How to complete this task. From the material below, copy each line that holds the word "injection".

Data.
(** The machines of one port. *)
Lemma begin_port_spec c i q w Q :
  beginning c → ports c !! i = Some q → w_st w = c → fresh i q →
  (∀ w' q' r s, w_st w' = bridged r s (upd i q' c) → announces (w_trace w') = announces (w_trace w) → started i q q' → Q tt w') →
  wp (gptp_begin_update_port_fsm i) Q w.
Proof.
  intros Hb Hq Hw [Hinv Hu Hup] HQ. assert (Hi : is_Some (ports c !! i)) by (by rewrite Hq). pose proof (lookup_lt_Some _ _ _ Hq) as Hlt.
  assert (Hw' : w_st w = upd i q c) by (by rewrite upd_id). clear Hw.
  set (w0 := w) in HQ. assert (Ht0 : announces (w_trace w) = announces (w_trace w0)) by done. clearbody w0.
  unfold gptp_begin_update_port_fsm, set_ais_sm. enter w Hw'. gstep. set (q1 := over announce_interval_sm _ q).
  assert (Hrole : is_Some (selected_role c !! Z.to_nat (get_port_identity_number q1))).
  { apply lookup_lt_is_Some_2. change (get_port_identity_number q1) with (get_port_identity_number q).
    rewrite (pi_number _ _ Hinv), Nat2Z.id, (bg_roles _ Hb). lia. }
  destruct Hrole as [r0 Hrole].
  eapply (interval_spec c i Hi q1 r0); [reflexivity|exact Hrole|]. intros q2 w2 Hw2 Ht2 Hv2. gstep.
  assert (Hw2' : gm_id_static q2 = false) by (rewrite (iv_static _ _ Hv2); exact (pi_static _ _ Hinv)).
  enter w2 Hw2. unfold port_announce_rcv_sm. gstep. rewrite Hw2'.
  replace (begin (upd i q2 c)) with true by (symmetry; apply (bg_begin _ Hb)).
  replace (external_port_configuration_enabled (upd i q2 c)) with false by (symmetry; apply (bg_ext _ Hb)). cbn [orb andb negb].
  unfold port_announce_rcv_sm_discard, set_rcv_sm, set_params. gstep. set (q3 := over announce_receive_sm _ (over params _ _)).
  eapply (begin_info c i q3); [done|done|reflexivity|exact Hw2'|]. intros w4 t r s Hw4 Ht4.
  set (q4 := (disabled_port q3) <| announce_information_sm := t |>) in *.
  gstep. set (cb := bridged r s c).
  assert (Hw4' : w_st w4 = upd i q4 cb).
  { rewrite Hw4. unfold cb, bridged. change (ports (upd i q4 c)) with (<[i := q4]> (ports c)). rewrite length_insert. reflexivity. }
  assert (Hib : is_Some (ports cb !! i)) by exact Hi. clear Hw4. enter w4 Hw4'.
  unfold port_announce_transmit_sm. gstep. change (gm_id_static q4) with (gm_id_static q2); rewrite Hw2'. gstep.
  replace (begin (upd i q4 cb)) with true by (symmetry; apply (bg_begin _ Hb)). cbn [orb when].
  unfold port_announce_transmit_sm_transmit_init, set_params, set_tx_sm. gstep. set (q5 := over announce_transmit_sm _ (over params _ q4)).
  assert (Hn5 : get_port_identity_number q5 = Z.of_nat (S i)).
  { change (get_port_identity_number q5) with (get_port_identity_number q2). unfold get_port_identity_number.
    rewrite (iv_identity _ _ Hv2). exact (pi_number _ _ Hinv). }
  assert (Hr5 : selected_role cb !! Z.to_nat (get_port_identity_number q5) = Some DISABLED_PORT).
  { rewrite Hn5, Nat2Z.id. apply bridged_roles. lia. }
  eapply wp_mono; [eapply (transmit_loop cb i Hib q5 DISABLED_PORT); [reflexivity|exact Hr5]|].
  intros [] w6 (q6 & Hw6 & He6 & Hi6 & Hs6). pose proof (erase_tx_params _ _ He6) as Hp.
  assert (Hv := iv_params _ _ Hv2). destruct Hv as (V1 & V2 & V3 & V4 & V5 & V6 & V7 & V8).
  assert (Hid : identity q6 = identity q).
  { rewrite (f_equal identity He6 : identity q6 = identity q5). exact (iv_identity _ _ Hv2). }
  assert (Hus : port_usable q6 = false).
  { rewrite (erase_tx_usable _ _ He6). rewrite <- Hu. change (port_usable q5) with (port_usable q2).
    unfold port_usable, get_port_oper. rewrite (iv_net _ _ Hv2), V7, V8. reflexivity. }
  apply (HQ w6 q6 r s).
  - rewrite Hw6. unfold cb, bridged. change (ports (upd i q6 c)) with (<[i := q6]> (ports c)). rewrite length_insert. reflexivity.
  - assert (Hd : tx_due cb q5 PORT_ANNOUNCE_TRANSMIT_SM_EVENT_RUN = false) by (unfold tx_due, may_announce; by rewrite Hr5).
    unfold sent_one in Hs6. rewrite Hd in Hs6. cbn [w_trace] in *. congruence.
  - assert (Hrm : rcvd_msg (params q6) = false) by (by rewrite Hp).
    assert (Hinfo : info_is (params q6) = SPANNING_TREE_DISABLED) by (by rewrite Hp).
    assert (Hpar : rcvd_announce_par (announce_receive_sm q6) = false) by exact (f_equal (λ q, rcvd_announce_par (announce_receive_sm q)) He6).
    split; [|split|done|done|].
    + eapply (port_inv_same i q); [done|done| | |].
      * rewrite (f_equal gm_id_static He6 : gm_id_static q6 = gm_id_static q5). exact (iv_static _ _ Hv2).
      * rewrite Hp. change (vector_ok (port_priority (params q2))). rewrite V4. apply Hinv.
      * rewrite (f_equal announce_rx He6 : announce_rx q6 = announce_rx q5). change (announce_rx q5) with (announce_rx q2).
        rewrite (iv_rx _ _ Hv2). apply Hinv.
    + done.
    + rewrite Hp. change (updt_info (params q2) = false). by rewrite V2.
    + exact Hi6.
    + exact Hpar.
    + rewrite Hus. split; [|done]. by rewrite (erase_tx_state _ _ He6).
    + unfold abs_port. rewrite Hp. cbn. change (port_priority (params q4)) with (port_priority (params q2)).
      change (message_steps_removed (params q4)) with (message_steps_removed (params q2)). change (ann (params q4)) with (ann (params q2)).
      by rewrite V4, V5, V6.
Qed.
End begin.

(** ** From the configuration to rest *)

(** The memory of an instance when it has been configured. *)
Record configured (c : gptp_instance) : Prop := {
  cf_profile : profile c ≠ CFG_GPTP_PROFILE_AUTOMOTIVE;
  cf_enable : instance_enable c = true;
  cf_ext : external_port_configuration_enabled c = false;
  cf_number : numberPorts c = length (ports c);
  cf_max : (length (ports c) ≤ 15)%nat;
  cf_roles : length (selected_role c) = S (length (ports c));
  cf_clock : id_ok (this_clock c);
  cf_system : vector_ok (system_priority c);
  cf_self : root_id (system_priority c) = this_clock c ∧ pid_clock_identity (source_port_identity (system_priority c)) = this_clock c;
  cf_ports : ∀ i q, ports c !! i = Some q → fresh i q ∧ get_port_identity_clock_id q = this_clock c;
}.

(** What initialization leaves alone. *)
Definition erase_boot (c : gptp_instance) : gptp_instance :=
  c <| reselect := 0 |> <| selected := 0 |> <| selected_role := [] |> <| last_gm_priority := no_vector |>
    <| port_state_sm_state := PORT_STATE_SM_STATE_INIT_BRIDGE |> <| path_trace := [] |> <| num_ptlv := 0 |> <| ports := [] |>
    <| begin := false |>.

(** No port takes part, and nothing has been elected yet. *)
Definition b_init (b : bmca) : bmca :=
  b <| b_ports ::= fmap (λ p, p <| b_info := Down |>) |> <| b_roles := replicate (S (length (b_ports b))) DISABLED_PORT |>.

Record begun (c : gptp_instance) (w w' : gworld) : Prop := {
  bu_settled : settled (w_st w');
  bu_state : port_state_sm_state (w_st w') = PORT_STATE_SM_STATE_INIT_BRIDGE;
  bu_abs : abs (w_st w') = b_init (abs c);
  bu_boot : erase_boot (w_st w') = erase_boot c;
  bu_ports : ∀ i q, ports (w_st w') !! i = Some q → port_usable q = false;
  bu_sends : announces (w_trace w') = announces (w_trace w);
}.

(** The ports before [k] have been started. *)
Definition starting (c : gptp_instance) (k : nat) (c' : gptp_instance) : Prop :=
  beginning c' ∧ erase_boot c' = erase_boot c ∧ length (ports c') = length (ports c) ∧
  (∀ j q, (j < k)%nat → ports c !! j = Some q → ∃ q', ports c' !! j = Some q' ∧ started j q q') ∧
  (∀ j, (k ≤ j)%nat → ports c' !! j = ports c !! j).

Lemma starting_S c k c' q q' r s :
  starting c k c' → ports c !! k = Some q → started k q q' → starting c (S k) (bridged r s (upd k q' c')).
Proof.
  intros ([B1 B2 B3 B4 B5 B6] & He & Hl & Hlt & Hge) Hq Hs. pose proof (lookup_lt_Some _ _ _ Hq) as Hk.
  assert (Hp : ports (bridged r s (upd k q' c')) = <[k := q']> (ports c')) by done.
  split_and!.
  - split; try done; rewrite Hp, length_insert; [exact B5|]. change (length (replicate (S (length (<[k := q']> (ports c')))) DISABLED_PORT) = S (length (ports c'))).
    by rewrite length_replicate, length_insert.
  - rewrite <- He. reflexivity.
  - rewrite Hp, length_insert. exact Hl.
  - intros j p Hj Hpj. rewrite Hp. destruct (decide (k = j)) as [<-|Hn].
    + exists q'. split; [apply list_lookup_insert_eq; lia|]. rewrite Hq in Hpj. by injection Hpj as <-.
    + rewrite list_lookup_insert_ne by done. apply Hlt; [lia|done].
  - intros j Hj. rewrite Hp, list_lookup_insert_ne by lia. apply Hge. lia.
Qed.

Lemma started_settled c c' :
  configured c → starting c (length (ports c)) c' →
  let c2 := (bridged (reselect c') (selected c') c') <| begin := false |> in
  settled c2 ∧ abs c2 = b_init (abs c) ∧ (∀ i q, ports c2 !! i = Some q → port_usable q = false) ∧ erase_boot c2 = erase_boot c.
Proof.
  intros [C1 C2 C3 C4 C5 C6 C7 C8 C9 C10] ([B1 B2 B3 B4 B5 B6] & He & Hl & Hlt & _) c2.
  assert (Hp : ∀ j q', ports c' !! j = Some q' → ∃ q, ports c !! j = Some q ∧ started j q q').
  { intros j q' Hq'. pose proof (lookup_lt_Some _ _ _ Hq') as Hj. rewrite Hl in Hj. destruct (lookup_lt_is_Some_2 _ _ Hj) as [q Hq].
    exists q. split; [done|]. destruct (Hlt _ _ Hj Hq) as (q1 & Hq1 & Hs). rewrite Hq' in Hq1. by injection Hq1 as <-. }
  assert (E : ∀ {A} (f : gptp_instance → A), f (erase_boot c') = f (erase_boot c)) by (intros A f; by rewrite He).
  assert (Hok : inst_ok c2).
  { split.
    - rewrite (E _ profile : profile c2 = profile c). exact C1.
    - exact B3.
    - exact B4.
    - exact B5.
    - change (ports c2) with (ports c'). lia.
    - change (length (replicate (S (length (ports c'))) DISABLED_PORT) = S (length (ports c'))). by rewrite length_replicate.
    - rewrite (E _ this_clock : this_clock c2 = this_clock c). exact C7.
    - rewrite (E _ system_priority : system_priority c2 = system_priority c). exact C8.
    - rewrite (E _ system_priority : system_priority c2 = system_priority c), (E _ this_clock : this_clock c2 = this_clock c). exact C9.
    - change (length (this_clock c' :: replicate (MAX_PTLV_ENTRIES - 1) no_clock) = MAX_PTLV_ENTRIES ∧ 1 ≤ 1 ≤ 16).
      split; [reflexivity|lia].
    - intros i q' Hq'. destruct (Hp i q' Hq') as (q & _ & Hs). apply Hs.
    - intros i q' Hq'. destruct (Hp i q' Hq') as (q & Hq & Hs). rewrite (E _ this_clock : this_clock c2 = this_clock c).
      unfold get_port_identity_clock_id. rewrite (sd_identity _ _ _ Hs). by apply (C10 i). }
  assert (Hu : ∀ i q, ports c2 !! i = Some q → port_usable q = false).
  { intros i q' Hq'. destruct (Hp i q' Hq') as (q & _ & Hs). apply Hs. }
  split; [split; [exact Hok|done| |exact Hu]|split; [|split; [exact Hu|rewrite <- He; reflexivity]]].
  - intros i q' Hq'. destruct (Hp i q' Hq') as (q & _ & Hs). apply Hs.
  - assert (Hb : abs_port <$> ports c' = (λ p, p <| b_info := Down |>) <$> (abs_port <$> ports c)).
    { apply list_eq. intros j. rewrite !list_lookup_fmap. destruct (ports c' !! j) as [q'|] eqn:Hq'.
      - destruct (Hp j q' Hq') as (q & -> & Hs). cbn. by rewrite (sd_abs _ _ _ Hs).
      - apply lookup_ge_None in Hq'. rewrite (proj2 (lookup_ge_None (ports c) j)) by lia. done. }
    transitivity (Bmca (this_clock (erase_boot c')) (system_priority (erase_boot c')) (sys (erase_boot c')) (abs_port <$> ports c')
      (gm_priority (erase_boot c')) (master_steps_removed (erase_boot c')) (props (erase_boot c'))
      (replicate (S (length (ports c'))) DISABLED_PORT) (gm_present (erase_boot c')) (is_grandmaster (erase_boot c'))); [reflexivity|].
    rewrite He, Hb, Hl. unfold b_init. cbn. rewrite length_fmap. reflexivity.
Qed.

Section instance.
Context `{!Platform gptp_call}.

Lemma gptp_instance_begin_spec c w :
  configured c → w_st w = c → wp gptp_instance_begin (λ _ w', begun c w w') w.
Proof.
  intros Hc Hw. destruct w as [x k tr]. cbn in Hw. subst x. unfold gptp_instance_begin. rewrite wp_bind, wp_modify, wp_bind, wp_gets.
  cbn [w_st w_clock w_trace]. set (c1 := c <| begin := true |>). rewrite wp_bind. change (numberPorts c1) with (numberPorts c).
  rewrite (cf_number _ Hc).
  eapply wp_mono; [apply (wp_for_seq _ _ (λ j w', starting c j (w_st w') ∧ announces (w_trace w') = announces tr))|].
  - cbn [w_st w_trace]. split; [|done]. split_and!; [|done|done|intros; lia|done]. destruct Hc. by split.
  - intros j w1 Hj [Hst Ht]. destruct (lookup_lt_is_Some_2 _ _ Hj) as [q Hq].
    assert (Hq1 : ports (w_st w1) !! j = Some q) by (destruct Hst as (_ & _ & _ & _ & Hge); by rewrite Hge).
    eapply (begin_port_spec (w_st w1) j q); [apply Hst|done|done|by apply (cf_ports _ Hc)|].
    intros w' q' r s Hw' Ht' Hs. rewrite Hw'. split; [by eapply starting_S|congruence].
  - intros [] w1 [Hst Ht]. rewrite wp_bind. eapply (init_bridge_spec (w_st w1)); [done|apply Hst|]. intros w2 Hw2 Ht2.
    rewrite wp_modify. destruct (started_settled c (w_st w1) Hc Hst) as (S1 & S2 & S3 & S4).
    split; cbn [w_st w_trace]; rewrite ?Hw2; try done. congruence.
Qed.
End instance.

Exercise answer.
    + exists q'. split; [apply list_lookup_insert_eq; lia|]. rewrite Hq in Hpj. by injection Hpj as <-.
    exists q. split; [done|]. destruct (Hlt _ _ Hj Hq) as (q1 & Hq1 & Hs). rewrite Hq' in Hq1. by injection Hq1 as <-. }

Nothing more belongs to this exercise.